Kankou Keita Mansaré and her five children, all originally from Guinea, have received word that Citizenship and Immigration Canada accepted their application to stay in the country on humanitarian and compassionate grounds.
"It all happened so quickly, and it was pure joy," daughter Zenab Mansaré said of the news. "It means we can be calm, stress-free, no fears, and we can plan our future in peace."
The family had been scheduled for deportation four times since last March. There were glitches in the first three instances that prevented them from boarding an airplane to West Africa, and then in the fourth, the federal government intervened to temporarily halt their removal.
The family arrived in Canada nearly six years ago as refugees. They said they feared their teenaged daughters would be subject to forced marriage and genital mutilation in Guinea, a country where 40 per cent of women aged 15 to 19 are subject to the practices, according to the World Health Organization. But their refugee claim was denied.
Court appeals were also turned down, so the family got a lawyer to prepare an application to stay on humanitarian grounds. But because of a mistake by the lawyer, Immigration Canada never received that application, Keita said.

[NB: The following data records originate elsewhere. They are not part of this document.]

Definition into_file_name (f : ConfigFormat) : string :=
  match f with Json => "tauri.conf.json" | Json5 => "tauri.conf.json5" | Toml => "Tauri.toml" end.

Definition into_platform_file_name (f : ConfigFormat) (target : Target) : string :=
  match f with
  | Json =>
      match target with
      | MacOS => "tauri.macos.conf.json"
      | Windows => "tauri.windows.conf.json"
      | Linux => "tauri.linux.conf.json"
      | Android => "tauri.android.conf.json"
      | Ios => "tauri.ios.conf.json"
      end
  | Json5 =>
      match target with
      | MacOS => "tauri.macos.conf.json5"
      | Windows => "tauri.windows.conf.json5"
      | Linux => "tauri.linux.conf.json5"
      | Android => "tauri.android.conf.json5"
      | Ios => "tauri.ios.conf.json5"
      end
  | Toml =>
      match target with
      | MacOS => "Tauri.macos.toml"
      | Windows => "Tauri.windows.toml"
      | Linux => "Tauri.linux.toml"
      | Android => "Tauri.android.toml"
      | Ios => "Tauri.ios.toml"
      end
  end.

Inductive ConfigError :=
| FormatJson (path : PathBuf) (error : string)
| FormatJson5 (path : PathBuf) (error : string)
| FormatToml (path : PathBuf) (error : string)
| UnsupportedFormat (extension : string)
| DisabledFormat (extension feature : string)
| Io (path : PathBuf) (error : string).

Definition folder_has_configuration_file (target : Target) (folder : PathBuf) : bool :=
  exists_ (join_name folder (into_file_name Json))
  || exists_ (join_name folder (into_file_name Json5))
  || exists_ (join_name folder (into_file_name Toml))
  || exists_ (join_name folder (into_platform_file_name Json target))
  || exists_ (join_name folder (into_platform_file_name Json5 target))
  || exists_ (join_name folder (into_platform_file_name Toml target)).

Definition is_configuration_file (target : Target) (path : PathBuf) : bool :=
  match path_file_name path with
  | Some n =>
      bool_decide (n = into_file_name Json) || bool_decide (n = into_file_name Json5)
      || bool_decide (n = into_file_name Toml)
      || bool_decide (n = into_platform_file_name Json target)
      || bool_decide (n = into_platform_file_name Json5 target)
      || bool_decide (n = into_platform_file_name Toml target)
  | None => false
  end.

(** ** Parsing *)
Definition of_sum {E A} (f : string → E) (r : string + A) : outcome E A :=
  match r with inl e => Err (f e) | inr a => Ok a end.

Definition do_parse_json (raw : string) (path : PathBuf) : outcome ConfigError json :=
  of_sum (FormatJson path) (json_from_str raw).
Definition do_parse_json5 (raw : string) (path : PathBuf) : outcome ConfigError json :=
  of_sum (FormatJson5 path) (json5_from_str raw).
Definition do_parse_toml (raw : string) (path : PathBuf) : outcome ConfigError json :=
  of_sum (FormatToml path) (toml_from_str raw).
Definition read_to_string (path : PathBuf) : outcome ConfigError string := of_sum (Io path) (read_file path).

Definition lookup_platform_config (target : Target) (file_name : string) : bool :=
  existsb (λ f, bool_decide (file_name = into_platform_file_name f target)) ENABLED_FORMATS.

Definition alternative (target : Target) (platform : bool) (f : ConfigFormat) : string :=
  if platform then into_platform_file_name f target else into_file_name f.

Definition do_parse (target : Target) (path : PathBuf) : outcome ConfigError (json * PathBuf) :=
  let platform := lookup_platform_config target (default "" (path_file_name path)) in
  let json5 := with_file_name path (alternative target platform Json5) in
  let toml := with_file_name path (alternative target platform Toml) in
  let path_ext := default "" (extension path) in
  if exists_ path then
    raw ← read_to_string path;
    let json := do_parse_json raw path in
    let json := if config_json5 then match do_parse_json5 raw path with Ok j => Ok j | _ => json end else json in
    (λ j, (j, path)) <$> json
  else if exists_ json5 then
    if config_json5 then
      raw ← read_to_string json5; (λ c, (c, json5)) <$> do_parse_json5 raw json5
    else Err (DisabledFormat ".json5" "config-json5")
  else if exists_ toml then
    if config_toml then
      raw ← read_to_string toml; (λ c, (c, toml)) <$> do_parse_toml raw toml
    else Err (DisabledFormat ".toml" "config-toml")
  else if negb (existsb (λ e, bool_decide (e = path_ext)) EXTENSIONS_SUPPORTED) then Err (UnsupportedFormat path_ext)
  else Err (Io path "entity not found").

Definition parse_value (target : Target) (path : PathBuf) : outcome ConfigError (json * PathBuf) :=
  do_parse target path.

Definition does_supported_file_name_exist (target : Target) (path : PathBuf) : outcome ConfigError bool :=
  source_file_name ← expect (path_file_name path) "called `Option::unwrap()` on a `None` value";
  let platform := lookup_platform_config target source_file_name in
  Ok (existsb (λ f, exists_ (with_file_name path (alternative target platform f))) ENABLED_FORMATS).

Definition read_platform (target : Target) (root_dir : PathBuf) : outcome ConfigError (option (json * PathBuf)) :=
  let platform_config_path := join_name root_dir (into_platform_file_name Json target) in
  e ← does_supported_file_name_exist target platform_config_path;
  if e : bool then Some <$> parse_value target platform_config_path else Ok None.

Definition read_from (target : Target) (root_dir : PathBuf) : outcome ConfigError (json * option PathBuf) :=
  '(config, _) ← parse_value target (join_name root_dir "tauri.conf.json");
  p ← read_platform target root_dir;
  match p with
  | Some (platform_config, path) => Ok (merge config platform_config, Some path)
  | None => Ok (config, None)
  end.

(** ** The command line *)
Definition MERGE_CONFIG_EXTENSION_NAME : string := "--config".

Record ConfigMetadata := mk_metadata {
  metadata_target : Target;
  inner : Config;
  extensions : gmap string json;
}.

(** The process of the command line: the configuration it keeps, the variables
    it set, and its working directory. *)
Record Cli := mk_cli {
  config_handle : option ConfigMetadata;
  TAURI_CONFIG : option string;
  plugin_vars : gmap string string;
  current_dir : PathBuf;
}.

Inductive CliError :=
| ReadError (e : ConfigError)
| ValueError (text : string)
| DirectoryError
| NotLoaded
(** [exit(1)] after the errors of the schema were logged *)
| ExitOne.

Definition as_object (v : json) : option (list (string * json)) :=
  match v with JObject m => Some m | _ => None end.
Definition as_str (v : json) : option string := match v with JString s => Some s | _ => None end.
Fixpoint get (k : string) (m : list (string * json)) : option json :=
  match m with
  | [] => None
  | (k', v) :: m => if decide (k' = k) then Some v else get k m
  end.

Definition configured_identifier (v : json) : option string :=
  config ← as_object v; tauri ← get "tauri" config;
  tauri_config ← as_object tauri; bundle ← get "bundle" tauri_config;
  bundle_config ← as_object bundle; id ← get "identifier" bundle_config; as_str id.

Definition find_bundle_identifier_overwriter (c : ConfigMetadata) : option string :=
  fst <$> List.find (λ '(_, v), bool_decide (configured_identifier v = Some (identifier (inner c))))
            (map_to_list (extensions c)).

Definition set_tauri_config (v : json) (st : Cli) : Cli :=
  mk_cli (config_handle st) (Some (json_to_string v)) (plugin_vars st) (current_dir st).
Definition enter (d : PathBuf) (st : Cli) : Cli := mk_cli (config_handle st) (TAURI_CONFIG st) (plugin_vars st) d.

(** The characters [-] of a name become [_]. *)
Definition replace_hyphens (s : string) : string :=
  of_bytes ((λ c, if decide (c = "-"%char) then "_"%char else c) <$> bytes s).

Definition set_plugin_vars (c : Config) (st : Cli) : Cli :=
  mk_cli (config_handle st) (TAURI_CONFIG st)
    (foldl (λ m p, <["TAURI_" +:+ replace_hyphens (to_uppercase p.1) +:+ "_PLUGIN_CONFIG" := json_to_string p.2]> m)
       (plugin_vars st) (config_plugins c))
    (current_dir st).

(** The configuration of the files, with the layers it consists of. *)
Definition read_layers (tauri_dir : PathBuf) (target : Target)
    : outcome ConfigError (json * PathBuf * gmap string json) :=
  '(config, config_path) ← parse_value target (join_name tauri_dir "tauri.conf.json");
  p ← read_platform target tauri_dir;
  match p with
  | Some (platform_config, path) =>
      n ← expect (path_file_name path) "called `Option::unwrap()` on a `None` value";
      Ok (merge config platform_config, config_path, {[n := platform_config]})
  | None => Ok (config, config_path, ∅)
  end.

(** The typed configuration is read in the directory of the file; an error
    leaves the process there. *)
Definition read_typed (config : json) (config_path : PathBuf) (st : Cli) : outcome CliError Config * Cli :=
  match parent config_path with
  | None => (Panic "called `Option::unwrap()` on a `None` value", st)
  | Some d =>
      if negb (set_current_dir d) then (Err DirectoryError, st)
      else match config_from_value d config with
           | inl e => (Err (ValueError e), enter d st)
           | inr c =>
               if negb (set_current_dir (current_dir st)) then (Err DirectoryError, enter d st)
               else (Ok c, st)
           end
  end.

Daughter's health was a concern
The family resubmitted the paperwork and heard back on Friday that they've been granted temporary resident status in Canada for now.
"We have to wait a couple weeks to get the permanent resident card and other documents," said the family's new lawyer, Salif Sangare.

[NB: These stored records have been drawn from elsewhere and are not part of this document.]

Lemma read_line_lossless_witness :
  ∃ line, [Ascii.zero] ++ line = [Ascii.zero] ++ ex_bytes ("ab" +:+ ex_nl) ∧ last line = Some newline.
Proof.
  destruct (read_line_lossless [Available (ex_bytes "a"); Interrupted; Available (ex_bytes ("b" +:+ ex_nl +:+ "c"))]
    [Ascii.zero] 0 3 ([Ascii.zero] ++ ex_bytes ("ab" +:+ ex_nl)) [Available (ex_bytes "c")])
    as (line & Hb & _ & _ & _ & Hl).
  - intros l Hin. rewrite !elem_of_cons in Hin. destruct Hin as [[= ->]|[|[[= ->]|Hin]]]; try done.
    by apply not_elem_of_nil in Hin.
  - reflexivity.
  - exists line. split; [symmetry; exact Hb|]. injection Hb as Hb. rewrite <- Hb. reflexivity.
Defined.

End Io.

(** [glob], [std::fs], [toml], [serde_json] and [json5]. *)
Class BuildLib := {
  (** the entries of a pattern that can be read, or an invalid pattern *)
  glob_paths : string → option (list (list Paths.Component));
  canonicalize_path : list Paths.Component → option (list Paths.Component);
  fs_read : list Paths.Component → option string;
  (** whether the text can be written *)
  fs_write : list Paths.Component → string → bool;
  permission_from_toml : string → option Acl.PermissionFile;
  permission_from_json : string → option Acl.PermissionFile;
  capability_from_toml : string → option Acl.CapabilityFile;
  capability_from_json : string → option Acl.CapabilityFile;
  capability_from_json5 : string → option Acl.CapabilityFile;
  paths_to_json : list (list Paths.Component) → string;
  paths_from_json : string → option (list (list Paths.Component));
  (** [serde_json::to_vec] of a schema, and its parser; the value it gives is its text *)
  schema : Type;
  schema_to_json : schema → string;
  value_from_json : string → option string;
  feature_json5 : bool;
  path_exists : list Paths.Component → bool;
  create_dir_all : list Paths.Component → bool;
  current_directory : list Paths.Component;
}.

Module AclBuild.
Import Acl Paths ConfigFiles.
Section Build.
Context {BL : BuildLib}.

Abbreviation PathBuf := (list Component).

Inductive Error :=
| ReadFile (path : PathBuf)
| WriteFile (path : PathBuf)
| Glob
| TomlError
| JsonError
| Json5Error
| UnknownPermissionFormat (extension : string)
| UnknownCapabilityFormat (extension : string)
| CapabilityAlreadyExists (identifier : string).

He said the application on humanitarian and compassionate grounds had several bases, including the risk of forced marriage and genital mutilation, but also the health of Zenab Mansaré, who has hyperthyroidism.

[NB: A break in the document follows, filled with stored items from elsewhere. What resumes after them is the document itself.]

(* ===== verification/Html.v ===== *)
(** * HTML documents

    Models [tauri-utils/Source/html.rs]: the serialization of a document, the
    nonce tokens and scripts that are injected into it. A document is the tree of
    [kuchiki]; its nodes are shared and changed in place, which here is the update
    of the tree. What a selector matches and the text of an element's tags are
    parameters: a [HtmlSerializer] is given the calls made on it. *)
From S2P Require Import Prelude Csp Paths.
Import Csp.

Record QualName := mk_qual_name {
  qual_prefix : option string;
  qual_ns : string;
  qual_local : string;
}.

(** [ExpandedName] and [Attribute]; the attributes of an element are an index
    map, in the order of insertion. *)
Record ExpandedName := mk_expanded { expanded_ns : string; expanded_local : string }.
Record Attribute := mk_attribute { attribute_prefix : option string; attribute_value : string }.
Abbreviation Attributes := (list (ExpandedName * Attribute)).

#[global] Instance ExpandedName_eq_dec : EqDecision ExpandedName.
Proof. solve_decision. Defined.

Inductive Node :=
| Element (name : QualName) (attributes : Attributes) (template_contents : option Node) (children : list Node)
| DocumentFragment (children : list Node)
| Document (children : list Node)
| Doctype (name : string)
| Text (s : string)
| Comment (s : string)
| ProcessingInstruction (target data : string).

(** The selectors of [kuchiki]: [None] is a selector that does not parse. The
    selectors used match an element by its name and attributes. *)
Class SelectorLib := {
  selector : string → option (QualName → Attributes → bool);
}.

(** The default template of the isolation script. *)
Class TemplateLib := { isolation_codegen_script : option string }.

(** Calls of [html5ever::serialize::Serializer]. *)
Inductive Event :=
| start_elem (name : QualName) (attributes : list (QualName * string))
| end_elem (name : QualName)
| write_doctype (name : string)
| write_text (s : string)
| write_comment (s : string)
| write_processing_instruction (target data : string).

(** What is written for these calls. *)
Class HtmlSerializer := { html_of_events : list Event → string }.

Module Html.

(** ** Attributes *)
Definition local (name : string) : ExpandedName := mk_expanded "" name.

Fixpoint attr_get (name : ExpandedName) (attrs : Attributes) : option string :=
  match attrs with
  | [] => None
  | (k, a) :: attrs => if decide (k = name) then Some (attribute_value a) else attr_get name attrs
  end.

(** [attributes.insert(name, value)] *)
Fixpoint attr_insert (name : ExpandedName) (value : string) (attrs : Attributes) : Attributes :=
  match attrs with
  | [] => [(name, mk_attribute None value)]
  | (k, a) :: attrs =>
      if decide (k = name) then (k, mk_attribute None value) :: attrs else (k, a) :: attr_insert name value attrs
  end.

Definition attr_remove (name : ExpandedName) (attrs : Attributes) : Attributes :=
  List.filter (λ x, negb (bool_decide (x.1 = name))) attrs.

(** ** Serialization *)
Inductive TraversalScope := IncludeNode | ChildrenOnly.

#[global] Instance TraversalScope_eq_dec : EqDecision TraversalScope.
Proof. solve_decision. Defined.

Definition event_attributes (attrs : Attributes) : list (QualName * string) :=
  (λ x, (mk_qual_name (attribute_prefix x.2) (expanded_ns x.1) (expanded_local x.1), attribute_value x.2)) <$> attrs.

Fixpoint serialize_node_ref_internal (scope : TraversalScope) (node : Node) : list Event :=
  let all := fix all (l : list Node) : list Event :=
    match l with [] => [] | c :: l => serialize_node_ref_internal IncludeNode c ++ all l end in
  match node with
  | Element name attrs template children =>
      (if decide (scope = IncludeNode) then [start_elem name (event_attributes attrs)] else []) ++
      (match template with
       | Some (Element _ _ _ l | DocumentFragment l | Document l) => all l
       | Some _ => []
       | None => all children
       end) ++
      (if decide (scope = IncludeNode) then [end_elem name] else [])
  | DocumentFragment children | Document children => all children
  | Doctype n => if decide (scope = IncludeNode) then [write_doctype n] else []
  | Text s => if decide (scope = IncludeNode) then [write_text s] else []
  | Comment s => if decide (scope = IncludeNode) then [write_comment s] else []
  | ProcessingInstruction t d => if decide (scope = IncludeNode) then [write_processing_instruction t d] else []
  end.

Definition serialize_node `{HtmlSerializer} (node : Node) : string :=
  html_of_events (serialize_node_ref_internal IncludeNode node).

(** ** Selection *)
Section Select.
Context {SL : SelectorLib}.

(** The update of the elements that a selector finds, in the order of the
    document. The contents of templates are not searched. *)
Fixpoint update_elements (found : QualName → Attributes → bool) (f : Attributes → Attributes) (node : Node) : Node :=
  match node with
  | Element name attrs template children =>
      Element name (if found name attrs then f attrs else attrs) template (update_elements found f <$> children)
  | DocumentFragment children => DocumentFragment (update_elements found f <$> children)
  | Document children => Document (update_elements found f <$> children)
  | _ => node
  end.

"If the children go back, Zenab cannot get really the treatment for her" condition, Sangare said.
Previous attempts to deport the family were held up by various issues. When immigration authorities first tried in March, Keita was sick in hospital and couldn't make it to Trudeau airport to be sent back to Guinea. On two further attempts in April, the airline wouldn't take the family aboard because they didn't have proper travel documents.
The family's plight prompted a number of public demonstrations in support of them. Zenab Mansaré said many of those supporters will be assembling on Sunday to celebrate the good news at the home of a social worker who has been working with the family.